Ex House Speaker Newt Gingrich has become greatly knowledgeable about the media in his decades as a conservative in the national sphere.
Within a brief interview done by phone with Politico, the ex Georgia congressman stated that the president should “close down the White House press briefing room” and that reporters “should be banished to a nearby Starbucks.”
“I am personally offended by the American news media,” Gingrich stated. “I think it is destructive and disgusting. It is a danger to the country right now.”
As a replacement of press briefings, Gingrich stated White House spokesman Sean Spicer should answer to questions directly from the American people.

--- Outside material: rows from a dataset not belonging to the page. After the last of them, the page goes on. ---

Lemma flat_fold_groups l : forall acc,
  Permutation
    (flat (fold_left (fun acc a =>
                        match ticker a with
                        | Some t => if String.eqb t "" then acc else group_add t a acc
                        | None => acc
                        end) l acc))
    (flat acc ++ filter has_ticker l).
Proof.
  induction l as [|a l IH]; intros acc; cbn [fold_left filter].
  - now rewrite app_nil_r.
  - rewrite IH. unfold has_ticker at 2.
    destruct (ticker a) as [t|]; [|reflexivity].
    destruct (String.eqb t ""); cbn [negb]; [reflexivity|].
    rewrite flat_group_add. cbn [app]. apply Permutation_middle.
Qed.

Lemma flat_alertsByTicker l :
  Permutation (flat (alertsByTicker l)) (filter has_ticker l).
Proof. unfold alertsByTicker. now rewrite flat_fold_groups. Qed.

Lemma insert_index_perm n g l :
  Permutation (insert_index n g l) ((n, g) :: l).
Proof.
  induction l as [|[m h] r IH]; cbn [insert_index]; [reflexivity|].
  destruct (n <? m)%Z; [reflexivity|]. rewrite IH. apply perm_swap.
Qed.

Lemma sorted_index_perm groups : forall acc,
  Permutation
    (map snd (fold_left (fun acc g => match index_key (fst g) with
                                      | Some n => insert_index n g acc
                                      | None => acc
                                      end) groups acc))
    (map snd acc ++ filter is_index groups).
Proof.
  induction groups as [|g r IH]; intros acc; cbn [fold_left filter].
  - now rewrite app_nil_r.
  - rewrite IH. unfold is_index at 2. destruct (index_key (fst g)) as [n|]; [|reflexivity].
    rewrite (Permutation_map snd (insert_index_perm n g acc)). cbn [map snd app].
    apply Permutation_middle.
Qed.

Lemma filter_split {A} (p : A -> bool) (l : list A) :
  Permutation (filter p l ++ filter (fun x => negb (p x)) l) l.
Proof.
  induction l as [|x l IH]; cbn [filter]; [reflexivity|].
  destruct (p x); cbn [negb app].
  - now rewrite IH.
  - rewrite <- Permutation_middle. now rewrite IH.
Qed.

Lemma entries_perm groups : Permutation (entries groups) groups.
Proof.
  unfold entries. rewrite sorted_index_perm. cbn [map app].
  erewrite (filter_ext (fun g => match index_key (fst g) with Some _ => false | None => true end)
              (fun g => negb (is_index g))).
  - apply filter_split.
  - intros g. unfold is_index. destruct (index_key (fst g)); reflexivity.
Qed.

Lemma flat_perm g g' : Permutation g g' -> Permutation (flat g) (flat g').
Proof. intros P. unfold flat. now apply Permutation_flat_map. Qed.

Lemma selected_perm l :
  Permutation (flat (entries (alertsByTicker l))) (filter has_ticker l).
Proof. rewrite (flat_perm _ _ (entries_perm _)). apply flat_alertsByTicker. Qed.

Lemma filter_keeps_ids_distinct (keep : alert -> bool) (rows : list alert) :
  NoDup (map id rows) -> NoDup (map id (filter keep rows)).
Proof.
  induction rows as [|r rows IH]; cbn [map filter]; [auto|].
  intros H. inversion H as [|? ? Hr Hrows]; subst.
  destruct (keep r); [|auto]. cbn [map]. constructor; [|auto].
  intros Hin. apply Hr. apply in_map_iff in Hin as [y [E Hy]].
  apply filter_In in Hy as [Hy _]. rewrite <- E. now apply in_map.
Qed.

Lemma rate_limited_begin w :
  rate_limited w [] -> rate_limited w (flat (entries (alertsByTicker (select_due w)))).
Proof.
  intros [A B C D E F].
  assert (P := selected_perm (select_due w)).
  split; auto.
  - eapply Permutation_NoDup; [apply Permutation_map; symmetry; exact P|].
    apply filter_keeps_ids_distinct. unfold select_due.
    apply filter_keeps_ids_distinct. exact A.
  - intros a n Ha Hn Hid.
    eapply Permutation_in in Ha; [|exact P].
    apply filter_In in Ha as [Ha _]. unfold select_due in Ha.
    apply filter_In in Ha as [Ha Hdue].
    destruct (D n a Hn Ha (eq_sym Hid)) as [t [Ht Hle]].
    unfold due in Hdue. rewrite Ht in Hdue.
    apply andb_true_iff in Hdue as [_ Hdue]. apply Z.ltb_lt in Hdue. lia.
Qed.

Lemma take_group_perm c rs g rs' :
  take_group c rs = Some (g, rs') -> Permutation (pending rs) (g ++ pending rs').
Proof.
  revert g rs'. induction rs as [|[c' groups] rest IH]; intros g rs'; cbn [take_group];
    [discriminate|].
  destruct (c =? c')%nat.
  - destruct groups as [|[t l] more]; [discriminate|]. intros [= <- <-].
    unfold pending, flat. cbn [flat_map snd]. now rewrite <- app_assoc.
  - destruct (take_group c rest) as [[g0 rest0]|]; [|discriminate]. intros [= <- <-].
    unfold pending in *. cbn [flat_map snd]. rewrite (IH g0 rest0 eq_refl).
    rewrite !app_assoc. apply Permutation_app_tail. apply Permutation_app_comm.
Qed.

Lemma idle_pending s : idle s = true -> pending (running s) = [].
Proof.
  unfold idle, pending. induction (running s) as [|[c groups] r IH]; [reflexivity|].
  cbn [forallb snd flat_map]. destruct groups; [|discriminate]. cbn. exact IH.
Qed.

Lemma run_cons s e trace :
  run s (e :: trace) = obind (step s e) (fun s' => run s' trace).
Proof.
  unfold run. cbn [fold_left]. cbn [obind].
  destruct (step s e) as [s'| | |]; cbn [obind]; [reflexivity| | |];
    induction trace; cbn; auto.
Qed.

(** While calls do not overlap, the invariant is kept along a run. *)
Lemma calls_one_at_a_time_notify_once (trace : list event) :
  forall s s',
  rate_limited (store s) (pending (running s)) ->
  one_at_a_time s trace = true ->
  run s trace = Ok s' ->
  spaced (notifications (store s')).
Proof.
  induction trace as [|e trace IH]; intros s s' Hinv Hone Hrun.
  - injection Hrun as <-. apply Hinv.
  - rewrite run_cons in Hrun. cbn [one_at_a_time] in Hone.
    apply andb_true_iff in Hone as [Hidle Hone].
    destruct (step s e) as [s1| | |] eqn:Hs; try discriminate. cbn [obind] in Hrun.
    apply (IH s1 s'); [|exact Hone|exact Hrun].
    destruct e as [d|c|c q m f]; cbn [step] in Hs.
    + destruct (0 <=? d)%Z eqn:Hd; injection Hs as <-; [|exact Hinv].
      apply Z.leb_le in Hd. cbn [store running]. now apply (rate_limited_tick _ _ d).
    + destruct (timer_due s <=? clock (store s))%Z; injection Hs as <-; [|exact Hinv].
      cbn [store running]. unfold pending. rewrite flat_map_app.
      fold (pending (running s)). rewrite (idle_pending s Hidle). cbn [app flat_map snd].
      rewrite app_nil_r. apply rate_limited_begin.
      rewrite (idle_pending s Hidle) in Hinv. exact Hinv.
    + destruct (take_group c (running s)) as [[g rs']|] eqn:Ht.
      * destruct (process_group g q m f (store s)) as [w1| | |] eqn:Hp; try discriminate.
        injection Hs as <-. cbn [store running].
        eapply rate_limited_group; [|exact Hp].
        eapply rate_limited_perm; [apply (take_group_perm _ _ _ _ Ht) | exact Hinv].
      * injection Hs as <-. exact Hinv.
Qed.

Lemma rate_limited_started t0 rows :
  NoDup (map id rows) -> rate_limited (store (started t0 rows)) (pending (running (started t0 rows))).
Proof.
  intros H. split; cbn; auto; try (intros; contradiction); try constructor.
  intros i j n1 n2 _ H1. destruct i; discriminate.
Qed.

(** X1: when the ids of the rows are distinct and no call of
    [processAlerts] is made while another is still at work, any two
    notifications of one alert are more than a day apart. *)
Theorem serial_calls_respect_rate_limit (t0 : Z) (rows : list alert) (trace : list event)
  (s : system) :
  NoDup (map id rows) ->
  one_at_a_time (started t0 rows) trace = true ->
  run (started t0 rows) trace = Ok s ->
  spaced (notifications (store s)).
Proof.
  intros Hrows Hone Hrun.
  eapply calls_one_at_a_time_notify_once; [apply rate_limited_started; exact Hrows | exact Hone | exact Hrun].
Qed.

Lemma serial_calls_example :
  exists s, run (started 0 [price_above_100]) calls_in_turn = Ok s
    /\ map triggered_at (notifications (store s)) = [5000%Z; 86460010%Z]
    /\ spaced (notifications (store s)).
Proof.
  eexists. split; [vm_compute; reflexivity|]. split; [reflexivity|].
  apply (serial_calls_respect_rate_limit 0 [price_above_100] calls_in_turn).
  - repeat constructor. intros [].
  - reflexivity.
  - vm_compute. reflexivity.
Defined.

“Just say to the American people, ‘you get to choose,’” Gingrich stated. He segued to say that the closure would mean “that the media is a corrupt institution and (Trump) is tired of being harassed by people whose only interest is making him look bad.”
Gingrich also stated that the media “are nuts” and that reporters shouldn’t publish any information if they cannot back it up with a concisely known source.
The interview got even further sharp toward the end.
“Gingrich said he was walking home from dinner and had little else to say. ‘Goodbye,’ he said, before the phone clicked.”
Gingrich’s notes reflect what he wrote in an op-ed for Fox News previously this week, when he stated that “the President does not owe anything to the Washington press corps and the left-wing hypocrites who dominate today’s news media.”
“Since Watergate, the news media has acquired a steadily more arrogant attitude and has moved further and further to the left,” Gingrich noted. “Today, they are adversarial opponents of conservatives — especially the Trump administration.
“I learned the hard way as speaker of the House that I could not regularly meet with reporters on camera,” he remembered. “It set up an arena for gotcha questions. Reporters gained imaginary points for finding stupid, narrow, often irrelevant things to argue over. Instead of being an opportunity for a genuine public dialogue, the daily on-camera briefings became a bloody battleground — totally to my disadvantage. Within a few weeks, we were forced to stop.”
There is no doubt that Gingrich’s rhetoric was straightforward. And even though Gingrich’s suggestion might seem as a too far-reaching one, something like that needs to be an opposition to the heavy media bias.